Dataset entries
= = = =
Lemma makes_bind {A B} (m : D A) (f : A → D B) (R : A → Prop) (R' : B → Prop) :
  makes m R → (∀ a, R a → makes (f a) R') → makes (m ≫= f) R'.
Proof.
  intros Hm Hf s w b s' w' Hs H. unfold mbind, M_bind in H.
  destruct (m e s w) as [[[a s1] w1]|] eqn:Hrun; [|done].
  destruct (Hm s w a s1 w1 Hs Hrun) as (Hs1 & HR & l1 & -> & H1).
  destruct (Hf a HR s1 _ b s' w' Hs1 H) as (Hs2 & HR' & l2 & -> & H2).
  split; [done|]. split; [done|]. exists (l2 ++ l1). split; [by rewrite app_assoc|by apply Forall_app].
Qed.

(** A step whose result does not matter. *)
Lemma makes_then {A B} (m : D A) (f : A → D B) (R : B → Prop) :
  makes m (λ _, True) → (∀ a, makes (f a) R) → makes (m ≫= f) R.
Proof. intros Hm Hf. eapply makes_bind; [exact Hm|]. intros a _. apply Hf. Qed.

Lemma makes_weaken {A} (m : D A) (R R' : A → Prop) : makes m R → (∀ a, R a → R' a) → makes m R'.
Proof. intros Hm HR s w a s' w' Hs H. destruct (Hm s w a s' w' Hs H) as (? & ? & ?). auto. Qed.

Lemma makes_undefined {A} (R : A → Prop) : makes undefined R.
Proof. done. Qed.

Lemma makes_get (R : dev → Prop) : (∀ s, own_objects (st s) = own_objects i → R s) → makes get R.
Proof. intros HR s w a s' w' Hs [= <- <- <-]. split; [done|]. split; [by apply HR|]. by exists []. Qed.

Lemma makes_put s (R : unit → Prop) : own_objects (st s) = own_objects i → R tt → makes (put s) R.
Proof. intros Hs HR s1 w [] s' w' _ [= <- <-]. split; [done|]. split; [done|]. by exists []. Qed.

Lemma makes_from_option {A} (o : option A) (R : A → Prop) : (∀ a, o = Some a → R a) → makes (from_option o) R.
Proof. intros HR. destruct o; [by apply makes_ret, HR|apply makes_undefined]. Qed.

Lemma call_keeps c w s : own_objects (st s) = own_objects i → own_objects (st (e w c s).2) = own_objects i.
Proof.
  intros Hs. rewrite <- Hs. pose proof (Henv w c s) as Ha. unfold dp_contract in Ha.
  assert (∀ s0, st s0 = st s → interferes s0 (e w c s).2 → own_objects (st (e w c s).2) = own_objects (st s)) as Hi.
  { intros s0 <- [_ Hc _ _ _]. by apply own_objects_same. }
  destruct c; cbn in Ha; try (by eapply Hi); try (destruct Ha; by eapply Hi).
  - destruct (_ =? _); [destruct Ha as (b & _ & _ & Ha)|]; (eapply Hi; [|exact Ha]); done.
  - destruct (_ =? _); [destruct Ha as (b & _ & Ha)|]; (eapply Hi; [|exact Ha]); done.
Qed.

Lemma makes_call c (R : dp_ret c → Prop) : P c → (∀ w s, R (e w c s).1) → makes (call c) R.
Proof.
  intros Hc HR s w a s' w' Hs [= <- <- <-]. split; [by apply call_keeps|]. split; [done|].
  exists [existT c (e w c s).1]. split; [done|]. by apply Forall_singleton.
Qed.

Lemma makes_config {A} (f : InstanceState → A) (R : A → Prop) :
  (∀ i', own_objects i' = own_objects i → R (f i')) → makes (config f) R.
Proof.
  intros HR. unfold config. eapply makes_bind; [apply (makes_get (λ s, own_objects (st s) = own_objects i)); done|].
  intros s Hs. by apply makes_ret, HR.
Qed.

Lemma makes_get_then {B} (f : dev → D B) R :
  (∀ s, own_objects (st s) = own_objects i → makes (f s) R) → makes (get ≫= f) R.
Proof. apply makes_bind. by apply makes_get. Qed.

Lemma makes_config_then {A B} (f : InstanceState → A) (k : A → D B) R :
  (∀ i', own_objects i' = own_objects i → makes (k (f i')) R) → makes (config f ≫= k) R.
Proof.
  intros Hk. eapply (makes_bind _ _ (λ a, ∃ i', own_objects i' = own_objects i ∧ a = f i')).
  - apply makes_config. intros i' Hi. by exists i'.
  - intros a (i' & Hi & ->). by apply Hk.
Qed.

Lemma makes_load {A} (f : InstanceState → A) : P OtherThreads → makes (load f) (λ _, True).
Proof. intros HP. apply makes_then; [by apply makes_call|]. intros _. by apply makes_config. Qed.

Lemma makes_modify f : P OtherThreads → (∀ i, own_objects (f i) = own_objects i) → makes (modify f) (λ _, True).
Proof.
  intros HP Hf. apply makes_then; [by apply makes_call|]. intros _. apply makes_get_then. intros s Hs.
  apply makes_put; [|done]. cbn. by rewrite Hf.
Qed.

Lemma makes_loop {A B} fuel (body : A → D (A + B)) a :
  (∀ a, makes (body a) (λ _, True)) → makes (loop_total fuel body a) (λ _, True).
Proof.
  intros Hb. revert a. induction fuel as [|fuel IH]; intros a; [apply makes_undefined|].
  apply makes_then; [apply Hb|]. intros [a'|b]; [apply IH|by apply makes_ret].
Qed.

End logic.

(** ** The calls of one direction *)

(** Above passive level. *)
Definition elevated (e : env dev dp_ret) : Prop := ∀ w s, (e w KeGetCurrentIrql s).1 ≠ 0.

(** A call the callback of the queue's direction [n] may make: it uses the lease
    and the spin lock of its own frame queue, claims the wait for its own
    interest, and of the locks that make a thread sleep only tries the
    direct-read guard of the transmit direction.  Requests are a matter of the
    transmit direction, and at passive level only. *)
Definition within_direction (n : queue_name) (i : InstanceState) (high : Prop) (c : dp_call) : Prop :=
  match c with
  | OtherThreads | WdfMemory | WdfMemoryDelete _ | KeGetCurrentIrql | DbgPrintEx => True
  | AcquireLease n' | ReleaseLease n' => n' = n
  | WdfSpinLockAcquire lock | WdfSpinLockRelease lock => lock = queue_lock n i
  | ClaimWaitForPassiveCompletion interest =>
      interest = match n with Injection => ADAPTIVE_INTEREST_WRITABLE | Capture => ADAPTIVE_INTEREST_READABLE end
  | WdfWaitLockAcquire lock immediate =>
      n = Capture ∧ lock = legacy_direct_read_lock i ∧ immediate = true ∧ ¬ high
  | WdfWaitLockRelease lock => n = Capture ∧ lock = legacy_direct_read_lock i ∧ ¬ high
  | WdfIoQueueRetrieveNextRequest queue => n = Capture ∧ queue = read_queue i ∧ ¬ high
  | WdfRequestRetrieveOutputBuffer _ _ | WdfRequestComplete _ _
  | WdfRequestCompleteWithInformation _ _ _ => n = Capture ∧ ¬ high
  | WdfWorkItemEnqueue work_item => n = Capture ∧ work_item = read_work_item i
  | _ => False
  end.

Section direction.
Context (e : env dev dp_ret) (Henv : respects dp_contract e) (i : InstanceState) (high : Prop).

Abbreviation keeps n m := (makes e i (within_direction n i high) m (λ _, True)).

Ltac same_objects :=
  cbn; try rewrite own_objects_queue; try rewrite own_objects_counter;
  lazymatch goal with
  | H : own_objects (st ?s) = own_objects ?i |- own_objects (st ?s) = own_objects ?i => exact H
  | |- _ => congruence
  end.

(** One step of the program. *)
Ltac walk :=
  intros; cbn beta iota zeta;
  lazymatch goal with
  | |- makes _ _ _ (mret _) _ => by apply makes_ret
  | |- makes _ _ _ undefined _ => apply makes_undefined
  | |- makes _ _ _ (get ≫= _) _ => apply makes_get_then
  | |- makes _ _ _ (config _ ≫= _) _ => apply makes_config_then
  | |- makes _ _ _ (load _) _ => by apply makes_load
  | |- makes _ _ _ (_ ≫= _) _ => apply makes_then
  | |- makes _ _ _ (put _) _ => apply makes_put; [by same_objects|done]
  | |- makes _ _ _ (from_option _) _ => by apply makes_from_option
  | |- makes _ _ _ (do_call ?c) _ => refine (makes_call e Henv i _ c _ _ (λ _ _, I))
  | |- makes _ _ _ (match ?x with _ => _ end) _ => destruct x
  | |- within_direction _ _ _ _ => cbn; unfold own_objects in *; split_and?; solve [done|congruence]
  end.
Ltac walks := repeat first [progress intros | solve [eauto with makes] | walk].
= = = =
*Task description:* Give back exactly the lines from the line containing "(do_call ?c) _" to the end of the entries, and no other lines.

*Task answer:*
  | |- makes _ _ _ (do_call ?c) _ => refine (makes_call e Henv i _ c _ _ (λ _ _, I))
  | |- makes _ _ _ (match ?x with _ => _ end) _ => destruct x
  | |- within_direction _ _ _ _ => cbn; unfold own_objects in *; split_and?; solve [done|congruence]
  end.
Ltac walks := repeat first [progress intros | solve [eauto with makes] | walk].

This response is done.